Il nostro metodo consente la rapida caratterizzazione delle parti genetiche utilizzando sistemi di espressione libera da cellule e PCR invece della clonazione. Il vantaggio principale di questa tecnica è che ciò che in genere richiede giorni o settimane nelle cellule può essere fatto in ore o giorni usando questo metodo. Il nostro protocollo include passaggi per creare i propri sistemi di espressione privi di cellule, che possono essere complicati in un certo numero di punti e possono richiedere modifiche a seconda del caso d'uso.
Quando inizi per la prima volta, ti consigliamo di iniziare con kit commerciali. Inizia preparando la miscela principale PCR secondo le istruzioni contenute nel manoscritto e conservala su ghiaccio. Aliquot 30 o 40 microlitri del master si mescolano nel numero determinato di provette PCR e aggiungono 10 microlitri di ogni cinque primer variabili micromolari a tubi PCR opportunamente etichettati.
Posizionare i tubi PCR nel termociclatore ed eseguire il programma PCR come indicato nel manoscritto testuale. Quindi, tenere le reazioni a quattro gradi Celsius. Se il modello originale è DNA plasmatico, aggiungere un microlitro di enzima di restrizione DpnI per digerire il modello originale e incubare le reazioni a 37 gradi Celsius per un'ora.
Analizzare cinque microlitri di ciascun prodotto PCR separandoli utilizzando un gel di agarosio all'1% a 180 volt per 20 minuti. Verificare la dimensione della banda corretta, che varierà in base alla sequenza di nucleo scelta e alla lunghezza delle parti aggiunte. Purificare le dime lineari utilizzando un kit di purificazione PCR commerciale.
Se fossero presenti più bande mediante elettroforesi su gel, asportare le bande di interesse dal gel e purificare il DNA utilizzando un kit di estrazione del gel commerciale, secondo le istruzioni del produttore. Quantificare ogni modello di DNA utilizzando uno spettrofotometro, valutandone la qualità controllando che il rapporto tra 260 e 280 nanometri sia di circa 1,8. Scongelare tutti i componenti sul ghiaccio e preparare un master mix mescolando accuratamente tutti i componenti con una pipetta, come menzionato nel manoscritto.
Prestare molta attenzione per evitare precipitazioni, soprattutto per la miscela di aminoacidi. Mantenere il master mix sul ghiaccio. Raffreddare una piastra da 384 pozzetti sul ghiaccio e distribuire la miscela principale in aliquote da nove microlitri in ciascun pozzetto.
Scongelare la proteina repressore sul ghiaccio e distribuirla in una piastra sorgente acustica per la manipolazione del liquido, assicurandosi che sia inclusa la quantità appropriata di volume morto richiesta per il tipo di piastra sorgente utilizzata. Distribuire la proteina repressore in volumi da un microlitro nei pozzetti di destinazione appropriati tramite il gestore di liquidi.
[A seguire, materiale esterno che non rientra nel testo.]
Lemma gc_exact_witness :
  ∃ r, (demo_gc demo_pool false).2 = Ok r ∧ (demo_gc demo_pool false).1 = [volume_of (u "obs-ubuntu2404") 50] ∧
    g_freed r = 3000%Z ∧ g_kept r = [volume_of (u "obs-ubuntu24") 200] ∧
    ∀ n, n ∈ g_skipped r ↔ n = volume_of (u "obs-ubuntu24") 100.
Proof.
  destruct (scan_pool lower_ascii (demo_virsh demo_pool) (u "default")) as [s|e] eqn:Hs; [|by vm_compute in Hs].
  assert (NoDup (sc_names s)) as Hnd
    by (vm_compute in Hs; injection Hs as <-; apply (bool_decide_unpack _); by vm_compute).
  pose proof (gc_exact lower_ascii None [u "obs-ubuntu2404"] false (u "default") [] _ s Hs Hnd) as H.
  fold (demo_gc demo_pool false) in H.
  destruct (demo_gc demo_pool false) as [tr [r|e]] eqn:Hr; [|by vm_compute in Hr].
  cbn [fst snd] in *. destruct H as (-> & _ & _ & _ & _ & Hfreed). exists r. split; [done|].
  clear Hs. vm_compute in Hr. injection Hr as _ <-. split_and!; [by vm_compute..|].
  intros n. cbn [g_skipped]. rewrite list_elem_of_singleton. done.
Defined.

Lemma gc_idempotent_witness :
  ∃ r r', (demo_gc demo_pool false).2 = Ok r ∧ g_deleted r = [volume_of (u "obs-ubuntu2404") 50] ∧
    (demo_gc (take 3 demo_pool) false).2 = Ok r' ∧ g_deleted r' = [].
Proof.
  destruct (scan_pool lower_ascii (demo_virsh demo_pool) (u "default")) as [s|e] eqn:Hs; [|by vm_compute in Hs].
  destruct (scan_pool lower_ascii (demo_virsh (take 3 demo_pool)) (u "default")) as [s'|e] eqn:Hs'; [|by vm_compute in Hs'].
  destruct (demo_gc demo_pool false).2 as [r|e] eqn:Hr; [|by vm_compute in Hr].
  destruct (demo_gc (take 3 demo_pool) false).2 as [r'|e] eqn:Hr'; [|by vm_compute in Hr'].
  exists r, r'. split; [done|].
  assert (g_deleted r = [volume_of (u "obs-ubuntu2404") 50]) as Hdel by (vm_compute in Hr; injection Hr as <-; by vm_compute).
  split_and!; [done|done|].
  apply (gc_idempotent lower_ascii None [u "obs-ubuntu2404"] false (u "default") [] _ _ s s' r r' Hs Hr Hs'); [| |exact Hr'].
  - rewrite Hdel. vm_compute in Hs, Hs'. injection Hs as <-. injection Hs' as <-. by vm_compute.
  - vm_compute in Hs, Hs'. injection Hs as <-. injection Hs' as <-. done.
Defined.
Includere una diluizione seriale del reporter purificato o uno standard chimico appropriato sulla piastra per confrontare i risultati con altri studi e altri laboratori.
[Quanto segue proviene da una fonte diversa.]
(** The migration of the cache, where no two of its names clash: it renames exactly the
    legacy files whose new name is free, in order, so that it never overwrites an entry;
    each keeps its content under the new name and the old name is gone, every other entry
    is as it was; a dry run reports the same renames and makes none; and a second run
    renames nothing. *)
Theorem migrate_exact (fs : cache) dry_run :
  NoDup ((cache_moves fleet).*1 ++ (cache_moves fleet).*2) →
  let out := migrate_box_cache fleet false fs in
  out.1 = filter (movable fs) (cache_moves fleet) ∧
  (∀ m, m ∈ out.1 → out.2 !! m.2 = fs !! m.1 ∧ out.2 !! m.1 = None) ∧
  (∀ n, (n ∉ out.1.*1) → (n ∉ out.1.*2) → out.2 !! n = fs !! n) ∧
  migrate_box_cache fleet true fs = (out.1, fs) ∧
  migrate_box_cache fleet dry_run out.2 = ([], out.2).
Proof.
  intros Hnd. cbv zeta. unfold migrate_box_cache.
  destruct (migrate_run false _ [] fs Hnd) as (Hout & Hdone & Hkeep & _). cbv zeta in *.
  set (out := foldl _ _ _) in *. cbn [app] in Hout.
  assert (∀ m, m ∈ out.1 ↔ m ∈ cache_moves fleet ∧ movable fs m) as Hin
    by (intros m; rewrite Hout, list_elem_of_filter; tauto).
  split_and!; [done| | | |].
  - intros m [Hm Hmv]%Hin. by apply Hdone.
  - intros n H1 H2. apply Hkeep. intros m Hm Hmv. assert (m ∈ out.1) as Hmo by by apply Hin.
    split; intros ->; [apply H1|apply H2]; by apply list_elem_of_fmap_2.
  - destruct (migrate_run true _ [] fs Hnd) as (Hout' & _ & _ & Hdry). cbv zeta in *.
    rewrite (surjective_pairing (foldl _ _ _)). cbn [app] in Hout'. by rewrite Hout', Hout, Hdry.
  - destruct (migrate_run dry_run _ [] out.2 Hnd) as (Hout' & _ & Hkeep' & _). cbv zeta in *.
    assert (∀ m, m ∈ cache_moves fleet → ¬ movable out.2 m) as Hnone.
    { intros m Hm [(a & Ha) Hfree]. destruct (decide (movable fs m)) as [Hmv|Hmv].
      - destruct (Hdone m Hm Hmv eq_refl) as [_ Hgone]. by rewrite Hgone in Ha.
      - assert (∀ k, k ∈ cache_moves fleet → movable fs k → (m.1 ≠ k.1 ∧ m.1 ≠ k.2) ∧ m.2 ≠ k.1 ∧ m.2 ≠ k.2) as Hap.
        { intros k Hk Hkm. destruct (moves_apart _ m k Hnd Hm Hk) as (? & Heq1 & Heq2), (moves_apart _ k m Hnd Hk Hm) as (? & _).
          assert (m ≠ k) by (by intros ->). split_and!; [by intros ?%Heq1|done|done|by intros ?%Heq2]. }
        apply Hmv. split; [exists a; rewrite <-Ha|rewrite <-Hfree]; symmetry; apply Hkeep; intros k Hk Hkm; by apply Hap. }
    rewrite (surjective_pairing (foldl _ _ _)). cbn [app] in Hout'. f_equal.
    + rewrite Hout'. apply elem_of_nil_inv. intros m [Hmv Hm]%list_elem_of_filter. by eapply Hnone.
    + apply map_eq. intros n. apply Hkeep'. intros m Hm Hmv. by destruct (Hnone m Hm).
Qed.
End migration.

(** The retired passes remove retired boxes and their cache files. *)
Lemma retired_ops (lower : text → text) ran registered files dry_run o :
  o ∈ (clean_retired lower ran registered dry_run).1 ∨ o ∈ (clean_retired_cache files dry_run).1 →
  ∃ n, n ∈ RETIRED_BOX_NAMES ∧ (o = BoxRemove n ∨ ∃ a, o = Unlink a ∧ (fat_cache_name a = Some n ∨ path_stem a = n)).
Proof.
  intros [Ho|Ho].
  - unfold clean_retired in Ho. apply elem_of_then in Ho as [Ho|(? & _ & Ho)]; [|by apply elem_of_nil in Ho].
    destruct dry_run; [by apply elem_of_nil in Ho|]. apply elem_of_each in Ho as (n & Hn & Ho).
    apply list_elem_of_singleton in Ho. exists n. split; [by apply list_elem_of_filter in Hn as [_ ?]|by left].
  - unfold clean_retired_cache in Ho. apply elem_of_then in Ho as [Ho|(? & _ & Ho)]; [|by apply elem_of_nil in Ho].
    destruct dry_run; [by apply elem_of_nil in Ho|]. apply elem_of_each in Ho as (a & Ha & Ho).
    apply list_elem_of_singleton in Ho. subst o.
    apply list_elem_of_filter in Ha as [_ Ha].
    assert (Forall (λ a, Exists (λ n, fat_cache_name a = Some n ∨ path_stem a = n) RETIRED_BOX_NAMES) retired_artifacts) as Hall
      by (apply (bool_decide_unpack _); by vm_compute).
    apply (proj1 (Forall_forall _ _) Hall), Exists_exists in Ha as (n & Hn & Ha). exists n. split; [done|].
    right. by exists a.
Qed.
Scegliere un intervallo di concentrazioni appropriato per il reporter utilizzato nell'intervallo di espressione previsto degli esperimenti. Preriscaldare il lettore di piastre a 30 gradi Celsius. Se possibile, sullo strumento, impostare un gradiente di temperatura verticale di un grado Celsius per limitare la condensa sulla guarnizione.
Impostare il lettore di lastre in modo che legga alle impostazioni appropriate per il reporter utilizzato nella sequenza principale, senza oscillare i passaggi. Sigillare la piastra a 384 pozzetti con una guarnizione in plastica impermeabile per evitare l'evaporazione. Posizionare la piastra a 384 pozzetti sul supporto della piastra e iniziare a leggere.
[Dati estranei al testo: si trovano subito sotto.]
(** What is found after a build is what was built. *)
Lemma find_built s a tree :
  (built s).2 = Ok a → json_ok (af_build a) = true → (tree_hash t name).2 = Ok tree →
  find_artifact name tree (sp_dirs s) = Ok None →
  load_artifact name (sp_dirs (shop_play s (built s).1)) (af_dir a) = Ok (Some a) ∧
  find_artifact name tree (sp_dirs (shop_play s (built s).1)) = Ok (Some a).
Proof.
  intros Ha Hok Htree Hnone. destruct (build_leaves s a Ha) as (_ & Hfile & Hstage & Hother).
  destruct (build_cases s) as [[_ [e He]]|(tree' & version & interp & Hch & [[_ [e He]]|(_ & _ & Hres)])]; [congruence|congruence|].
  destruct (checks_Ok _ _ _ _ Hch) as [Hck _].
  assert (tree' = tree) as ->.
  { apply tree_hash_Ok in Htree as (o1 & l1 & H1 & H2 & ->). destruct (ck_tree _ _ _ _ Hck) as (o2 & l2 & H3 & H4 & ->).
    congruence. }
  rewrite publish_run in Hres. cbn [snd] in Hres. rewrite Hres in Ha. injection Ha as <-. cbn [af_dir af_build] in *.
  set (m' := sp_dirs (shop_play s (built s).1)) in *. assert (load_artifact name m' (artifact_dir version tree) = Ok (Some
    (mk_artifact name (JStr version) (JStr tree) (artifact_dir version tree) (build_info name version tree (head_commit t) pin (tl_now t))))) as Hl
    by by apply load_built.
  split; [done|]. unfold find_artifact in *. apply (first_loaded_one _ _ (artifact_dir version tree)); [|done|].
  - intros d [Hp Hd]%elem_of_dirs_where Hne.
    assert (d ≠ partial (artifact_dir version tree)) as Hnp by (intros ->; rewrite Hstage in Hd; by destruct Hd).
    rewrite (load_same m' (sp_dirs s)) by by apply Hother. apply (first_loaded_None _ _ Hnone), elem_of_dirs_where.
    by rewrite <-Hother.
  - apply elem_of_dirs_where. split.
    + unfold endswith, artifact_dir. rewrite rev_app_distr. apply bool_decide_eq_true. by apply prefix_app_r.
    + unfold file_of in Hfile. destruct (m' !! artifact_dir version tree); [by eexists|done].
Qed.

Lemma first_loaded_Some m ds a : first_loaded name m ds = Ok (Some a) → ∃ d, d ∈ ds ∧ load_artifact name m d = Ok (Some a).
Proof.
  induction ds as [|d ds IH]; [done|]. cbn [first_loaded]. intros (o & Ho & H)%bind_Ok. destruct o as [a'|].
  - injection H as ->. exists d. split; [by left|done].
  - destruct (IH H) as (d' & ? & ?). exists d'. split; [by right|done].
Qed.

Lemma load_dir m d a : load_artifact name m d = Ok (Some a) → af_dir a = d.
Proof.
  unfold load_artifact. destruct (file_of m d BUILD_JSON); [|done]. intros (v & _ & H)%bind_Ok. destruct v; try done.
  res_inv. by subst.
Qed.

Definition git_asked : list CompOp :=
  [Run [u "git"; u "status"; u "--porcelain"; u "--"; comp_path name]; Run [u "git"; u "rev-parse"; u "HEAD:" ++ comp_path name]].

(** [ensure_built], once git has answered. *)
Lemma ensured_run s tree :
  (refuse_dirty t name).2 = Ok () → (tree_hash t name).2 = Ok tree →
  ensured s = match find_artifact name tree (sp_dirs s) with
              | Ok (Some a) => (git_asked ++ [SetCurrent (af_dir a ++ [10%N])], Ok a)
              | Ok None => (git_asked ++ (built s).1, (built s).2)
              | Err e => (git_asked, Err e)
              end.
Proof.
  intros Hclean Htree. assert (refuse_dirty t name = (take 1 git_asked, Ok ())) as Hc.
  { rewrite (surjective_pairing (refuse_dirty t name)), Hclean. f_equal.
    unfold refuse_dirty, then_, dirty_paths, emit, quiet. cbn [fst snd]. destruct (tl_status t) as [rc out].
    by destruct (rc =? 0)%Z. }
  assert (tree_hash t name = (drop 1 git_asked, Ok tree)) as Hh by (rewrite (surjective_pairing (tree_hash t name)), Htree; done).
  unfold ensure_built, then_. rewrite Hc, Hh. cbn [fst snd quiet]. destruct (find_artifact _ _ _) as [[a|]|e]; cbn [fst snd]; done.
Qed.

(** What is built is found and reused: after [ensure_built] succeeds, the source tree's
    artifact is found again, as the same artifact, and CURRENT points at it; and asking
    again, with the same answers of git, builds nothing: it runs two git commands, writes
    CURRENT as it was, and gives the same artifact. *)
Theorem ensure_built_reuses s a tree :
  (ensured s).2 = Ok a → json_ok (af_build a) = true → (tree_hash t name).2 = Ok tree →
  let s' := shop_play s (ensured s).1 in
  find_artifact name tree (sp_dirs s') = Ok (Some a) ∧
  (strip (af_dir a) = af_dir a → current_artifact name s' = Ok (Some a)) ∧
  ensured s' = (git_asked ++ [SetCurrent (af_dir a ++ [10%N])], Ok a).
Proof.
  intros Ha Hok Htree. cbv zeta.
  assert ((refuse_dirty t name).2 = Ok ()) as Hclean by (unfold ensure_built in Ha; by apply then_Ok in Ha as ([] & ? & _)).
  assert (find_artifact name tree (sp_dirs (shop_play s (ensured s).1)) = Ok (Some a) ∧
    sp_current (shop_play s (ensured s).1) = Some (af_dir a ++ [10%N]) ∧
    load_artifact name (sp_dirs (shop_play s (ensured s).1)) (af_dir a) = Ok (Some a)) as (Hfind & Hcur & Hload).
  { rewrite (ensured_run s tree Hclean Htree) in *. destruct (find_artifact name tree (sp_dirs s)) as [[a'|]|e] eqn:Hf; [| |done].
    - injection Ha as ->. split_and!; [done|done|]. destruct (first_loaded_Some _ _ _ Hf) as (d & _ & Hd).
      by rewrite (load_dir _ _ _ Hd).
    - cbn [fst snd] in *. destruct (find_built s a tree Ha Hok Htree Hf) as [H1 H2]. destruct (build_leaves s a Ha) as (H3 & _).
      by rewrite shop_play_app. }
  split_and!; [done| |by rewrite (ensured_run _ tree Hclean Htree), Hfind].
  intros Hs. unfold current_artifact. by rewrite Hcur, strip_newline, Hs.
Qed.
End correct.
15 modelli lineari, variabili solo nella distanza del promotore T7 rispetto alla sequenza tetO, sono stati preparati mediante PCR, amplificando il reporter di proteine fluorescenti verdi della supercartella, con primer progettati per aggiungere ogni variante del promotore. L'analisi dei dati di un totale di 540 reazioni per l'intero set di combinazioni T7 tetO ha mostrato che la T7 RNA polimerasi downregola l'espressione guidata da T7 allo stesso modo, fino a 13 coppie di basi a valle dall'inizio del trascritto T7. Un'erogazione più coerente attraverso la serie di otto pozzi di destinazione utilizzando il gestore di liquidi acustico è stata osservata quando un trasferimento di cinque microlitri è stato diviso in erogazioni separate da un microlitro.
Il nostro protocollo può essere utilizzato per lo screening rapido dei componenti genetici, sia per lo screening di nuovi biosensori che per la costruzione di librerie di parti genetiche.